When the pressure comes, the deadlines, the old assumptions, the stakeholder pushback, I go back to three simple questions:

  1. Role: What seat am I really in right now? Guardian, owner, steward, change agent?
  2. Responsibility: Who or what am I defending? The idea, the legacy, the people, or my pride?
  3. Risk: What is the cost if we stick? What odds could we unlock if we switch?

This keeps me from playing hero to my own instinct.

How to Switch Doors in Real Life

Situational leadership is not indecision. It is the discipline to doubt your first instinct and update it when reality demands. That is the edge.

Practice Humility: Acknowledge your bias, especially when you are the most certain.

Slow Down and Reflect: Build a cooling-off window for big calls.

Gather Diverse Perspectives: Listen to the “intern” in the room. Sometimes they are the mirror that saves you.

Embrace the Math: Run the real odds. Comfort will lie to you. The numbers will not.

The Reverse That Redefines It All

Your first instinct is not your truth. It is your trap.

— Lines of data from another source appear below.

(** * The OCI object-storage HA lock (physical/oci/oci_ha.go)

    A shallow embedding of the leader-election lock that Vault's OCI
    physical backend builds on conditional GET / PUT / DELETE of one
    object, and the properties of it that the design document states.

    The lock talks to three things it does not control: the wall clock,
    the UUID generator and the object store.  They are modelled by an
    environment [Env] of answers, indexed by how many times each facility
    has been called so far; a run of a method threads the [Lock] value and
    the call counters, and collects the remote requests it issues (with the
    answers it got) as a list of events.  Every theorem quantifies over the
    whole environment, that is over every behaviour of clock, generator and
    store, a success of the store always coming with its ETag.  Logging and
    metrics are left out. *)

From Stdlib Require Import ZArith List String Bool Lia.
Import ListNotations.
Local Open Scope string_scope.
Local Open Scope Z_scope.

(** ** Go's [error], [time] and channels *)

Inductive error : Type :=
| errors_New (msg : string)
| errwrap_Wrapf (format : string) (inner : error)
  (* the format is fmt.Sprintf(format, arg) with a %q verb; kept unformatted *)
| errwrap_Wrapf_q (format arg : string) (inner : error).

(** A Go call that returns [(T, error)]. *)
Inductive goresult (A : Type) : Type :=
| Ok (a : A)
| Err (e : error).
Arguments Ok {A} a.
Arguments Err {A} e.

Module time.
(** An instant is its wall-clock reading in nanoseconds: every instant the
    lock keeps went through [UTC()], which drops the monotonic reading. *)
Definition Time := Z.
(** [time.Duration] is an int64 count of nanoseconds. *)
Definition Duration := Z.

Definition Millisecond : Duration := 1000000.
Definition Second : Duration := 1000 * Millisecond.

Definition minDuration : Duration := - 2 ^ 63.
Definition maxDuration : Duration := 2 ^ 63 - 1.

(** [t.Sub(u)]: the difference, saturated to the range of a Duration. *)
Definition Sub (t u : Time) : Duration :=
  if t - u <? minDuration then minDuration
  else if maxDuration <? t - u then maxDuration
  else t - u.

(** [t.UTC()] is the same instant. *)
Definition UTC (t : Time) : Time := t.
End time.

(** The state of a [chan struct{}] that is only ever closed. *)
Inductive chan : Type :=
| nil_chan      (* the zero value: never ready, close panics *)
| open_chan     (* made, not closed *)
| closed_chan.  (* closed: always ready *)

Definition is_closed (ch : chan) : bool :=
  match ch with closed_chan => true | _ => false end.

(** ** Constants (oci_ha.go, lines 30-56) *)

Definition LockRenewInterval : time.Duration := 3 * time.Second.
Definition LockRetryInterval : time.Duration := 5 * time.Second.
Definition LockWatchRetryInterval : time.Duration := 2 * time.Second.
Definition LockTTL : time.Duration := 15 * time.Second.
Definition LockWatchRetryMax : Z := 4.
Definition LockCacheMinAcceptableAge : time.Duration := 45 * time.Second.
Definition LockWriteRetriesOnFailures : nat := 4.
Definition ObjectStorageCallsReadTimeout : time.Duration := 3 * time.Second.
Definition ObjectStorageCallsWriteTimeout : time.Duration := 3 * time.Second.

Definition http_StatusNotFound : Z := 404.

(** ** Data (lines 58-102) *)

Record LockRecord : Type := mkLockRecord {
  Key : string;
  Value : string;
  Identity : string
}.

Record LockCache : Type := mkLockCache {
  etag : string;
  lastUpdate : time.Time;
  lockRecord : option LockRecord     (* *LockRecord, nil on a 404 *)
}.

(** The part of [Backend] the lock reads. *)
Record Backend : Type := mkBackend {
  namespaceName : string;
  lockBucketName : string;
  haEnabled : bool
}.

Record Lock : Type := mkLock {
  backend : Backend;
  key : string;
  value : string;
  held : bool;
  identity : string;
  stopCh : chan;
  stopped : bool;
  lockRecordCache : option LockCache;   (* atomic.Value, nil until stored *)
  renewInterval : time.Duration;
  retryInterval : time.Duration;
  ttl : time.Duration;
  watchRetryInterval : time.Duration;
  watchRetryMax : Z
}.

Definition set_held (b : bool) (l : Lock) : Lock :=
  mkLock (backend l) (key l) (value l) b (identity l) (stopCh l) (stopped l)
         (lockRecordCache l) (renewInterval l) (retryInterval l) (ttl l)
         (watchRetryInterval l) (watchRetryMax l).

Definition set_stopCh (ch : chan) (l : Lock) : Lock :=
  mkLock (backend l) (key l) (value l) (held l) (identity l) ch (stopped l)
         (lockRecordCache l) (renewInterval l) (retryInterval l) (ttl l)
         (watchRetryInterval l) (watchRetryMax l).

Definition set_stopped (b : bool) (l : Lock) : Lock :=
  mkLock (backend l) (key l) (value l) (held l) (identity l) (stopCh l) b
         (lockRecordCache l) (renewInterval l) (retryInterval l) (ttl l)
         (watchRetryInterval l) (watchRetryMax l).

Definition set_lockRecordCache (c : option LockCache) (l : Lock) : Lock :=
  mkLock (backend l) (key l) (value l) (held l) (identity l) (stopCh l)
         (stopped l) c (renewInterval l) (retryInterval l) (ttl l)
         (watchRetryInterval l) (watchRetryMax l).

(** ** The object-store SDK: requests and responses *)

Module objectstorage.
Record GetObjectRequest : Type := mkGetObjectRequest {
  get_NamespaceName : string;
  get_BucketName : string;
  get_ObjectName : string;
  get_OpcClientRequestId : string
}.

(** [PutObjectBody] is an [io.ReadCloser]: a reader that gives its bytes
    once.  The field holds what the reader still has to give at the moment
    the request is handed to the client. *)
Record PutObjectRequest : Type := mkPutObjectRequest {
  NamespaceName : string;
  BucketName : string;
  ObjectName : string;
  ContentLength : Z;
  PutObjectBody : string;
  IfMatch : option string;        (* *string, nil when not set *)
  IfNoneMatch : option string;
  OpcClientRequestId : string
}.

(** The request once the client has sent it: the client has read the body
    to its end, and the reader, which nothing rewinds, has no byte left;
    the other fields are as they were, [ContentLength] included. *)
Definition drained (putRequest : PutObjectRequest) : PutObjectRequest :=
  mkPutObjectRequest (NamespaceName putRequest) (BucketName putRequest)
    (ObjectName putRequest) (ContentLength putRequest) ""
    (IfMatch putRequest) (IfNoneMatch putRequest) (OpcClientRequestId putRequest).

Record DeleteObjectRequest : Type := mkDeleteObjectRequest {
  del_NamespaceName : string;
  del_BucketName : string;
  del_ObjectName : string;
  del_IfMatch : option string;
  del_OpcClientRequestId : string
}.

(** What a call hands back.  With [err == nil] the SDK supplies the ETag
    (and, for a GET, the content stream, which [ioutil.ReadAll] may still
    fail to read); with [err != nil] the raw HTTP response is either
    absent (transport failure, timeout, cancelled context) or carries a
    status code.  A success without the ETag header is not among the
    answers: lines 415 and 510 read [*response.ETag] unguarded, and the
    runs below say nothing of a store that answers so. *)
Inductive GetObjectResponse : Type :=
| GetObject_ok (Content : goresult string) (ETag : string)
| GetObject_err (e : error) (RawResponse : option Z).

Inductive PutObjectResponse : Type :=
| PutObject_ok (ETag : string)
| PutObject_err (e : error) (RawResponse : option Z).

Inductive DeleteObjectResponse : Type :=
| DeleteObject_ok
| DeleteObject_err (e : error).
End objectstorage.
Import objectstorage.

(** ** The environment *)

(** What a blocking [select] between a ticker and a stop channel yields. *)
Inductive Wake : Type :=
| TickerFired
| StopClosed.

(** What the other goroutines of the same lock may have done to the shared
    fields when this one looks at them: [Unlock] (or the watch loop) closes
    [stopCh] under [stopLock]; the renew loop's [writeLock] stores a cache. *)
Inductive Foreign : Type :=
| Quiet
| ForeignStop
| ForeignStore (c : LockCache).

(** The answers of the world outside the lock.  The two codec functions
    stand for [encoding/json] on [LockRecord]; the others give the answer to
    the [n]-th call of a facility: the [n]-th reading of the clock that the
    lock logic makes (the readings taken for metrics are left out), the
    [n]-th UUID, the answer to the [n]-th GET, PUT or DELETE, the outcome of
    the [n]-th blocking [select], and what other goroutines did before the
    [n]-th yield. *)
Record Env : Type := mkEnv {
  json_Marshal : LockRecord -> goresult string;
  json_Unmarshal : string -> goresult LockRecord;
  time_Now : nat -> time.Time;
  uuid_GenerateUUID : nat -> goresult string;
  client_GetObject : nat -> GetObjectResponse;
  client_PutObject : nat -> PutObjectResponse;
  client_DeleteObject : nat -> DeleteObjectResponse;
  select_wake : nat -> Wake;
  other_goroutines : nat -> Foreign
}.

(** How many answers of each kind have been consumed. *)
Record Cursor : Type := mkCursor {
  n_now : nat;
  n_uuid : nat;
  n_get : nat;
  n_put : nat;
  n_delete : nat;
  n_select : nat;
  n_yield : nat
}.

Definition start : Cursor := mkCursor 0 0 0 0 0 0 0.

Inductive Event : Type :=
| EvGetObject (req : GetObjectRequest) (resp : GetObjectResponse)
| EvPutObject (req : PutObjectRequest) (resp : PutObjectResponse)
| EvDeleteObject (req : DeleteObjectRequest) (resp : DeleteObjectResponse)
| EvSleep (d : time.Duration)
| EvClose                      (* close(l.stopCh) *)
| EvGo (name : string).        (* go l.name() *)

(** ** Runs *)

(** How a run ends.  The panics are those that the lock's own logic can
    raise on the answers above: the dereference of a nil cache snapshot
    (lines 458 and 494) and the close of a nil or closed channel. *)
Inductive exec (A : Type) : Type :=
| Done (a : A)
| Panic (msg : string)
| OutOfFuel.
Arguments Done {A} a.
Arguments Panic {A} msg.
Arguments OutOfFuel {A}.

Record Run (A : Type) : Type := mkRun {
  outcome : exec A;
  final : Lock;
  cursor : Cursor;
  events : list Event
}.
Arguments mkRun {A} _ _ _ _.
Arguments outcome {A} _.
Arguments final {A} _.
Arguments cursor {A} _.
Arguments events {A} _.

Definition M (A : Type) : Type := Lock -> Cursor -> Run A.

Definition ret {A} (a : A) : M A := fun l c => mkRun (Done a) l c [].

Definition bind {A B} (m : M A) (f : A -> M B) : M B := fun l c =>
  match m l c with
  | mkRun (Done a) l1 c1 e1 =>
      match f a l1 c1 with
      | mkRun o l2 c2 e2 => mkRun o l2 c2 (e1 ++ e2)
      end
  | mkRun (Panic msg) l1 c1 e1 => mkRun (Panic msg) l1 c1 e1
  | mkRun OutOfFuel l1 c1 e1 => mkRun OutOfFuel l1 c1 e1
  end.

Declare Scope go_scope.
Delimit Scope go_scope with go.
Notation "x <- m ;; k" := (bind m (fun x => k))
  (at level 61, m at next level, right associativity) : go_scope.
Notation "m ;; k" := (bind m (fun _ => k))
  (at level 61, right associativity) : go_scope.
Notation "' pat <- m ;; k" := (bind m (fun x => match x with pat => k end))
  (at level 61, pat pattern, m at next level, right associativity) : go_scope.
Local Open Scope go_scope.

Definition panic {A} (msg : string) : M A := fun l c => mkRun (Panic msg) l c [].
Definition out_of_fuel {A} : M A := fun l c => mkRun OutOfFuel l c [].
Definition this : M Lock := fun l c => mkRun (Done l) l c [].
Definition modify (f : Lock -> Lock) : M unit := fun l c => mkRun (Done tt) (f l) c [].
Definition emit (e : Event) : M unit := fun l c => mkRun (Done tt) l c [e].

Definition bump_now (c : Cursor) : Cursor :=
  mkCursor (S (n_now c)) (n_uuid c) (n_get c) (n_put c) (n_delete c) (n_select c) (n_yield c).
Definition bump_uuid (c : Cursor) : Cursor :=
  mkCursor (n_now c) (S (n_uuid c)) (n_get c) (n_put c) (n_delete c) (n_select c) (n_yield c).
Definition bump_get (c : Cursor) : Cursor :=
  mkCursor (n_now c) (n_uuid c) (S (n_get c)) (n_put c) (n_delete c) (n_select c) (n_yield c).
Definition bump_put (c : Cursor) : Cursor :=
  mkCursor (n_now c) (n_uuid c) (n_get c) (S (n_put c)) (n_delete c) (n_select c) (n_yield c).
Definition bump_delete (c : Cursor) : Cursor :=
  mkCursor (n_now c) (n_uuid c) (n_get c) (n_put c) (S (n_delete c)) (n_select c) (n_yield c).
Definition bump_select (c : Cursor) : Cursor :=
  mkCursor (n_now c) (n_uuid c) (n_get c) (n_put c) (n_delete c) (S (n_select c)) (n_yield c).
Definition bump_yield (c : Cursor) : Cursor :=
  mkCursor (n_now c) (n_uuid c) (n_get c) (n_put c) (n_delete c) (n_select c) (S (n_yield c)).

(** [stopLock.Lock(); if !stopped { stopped = true; close(stopCh) }], when it
    is another goroutine that runs it. *)
Definition foreign_stop (l : Lock) : Lock :=
  match stopCh l, stopped l with
  | open_chan, false => set_stopCh closed_chan (set_stopped true l)
  | _, _ => l
  end.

The opposite of situational leadership is not rigidity. It is self-preservation disguised as loyalty. Wang Labs clung to their winning door and lost everything. Our campus team could have stayed liked and paid for it for years. Our school could have protected tradition and let our families down when they needed us most.

Bias will tell you the door you know is the door you need. Leadership is the discipline to switch when the odds say so.

Next time you stand in front of three doors, pause. Ask yourself: Which one am I clinging to just because it feels safe? What is the worst that could happen if I switch? And what breakthrough might be waiting on the other side?

That is where your next level lives. That is where your legacy breathes.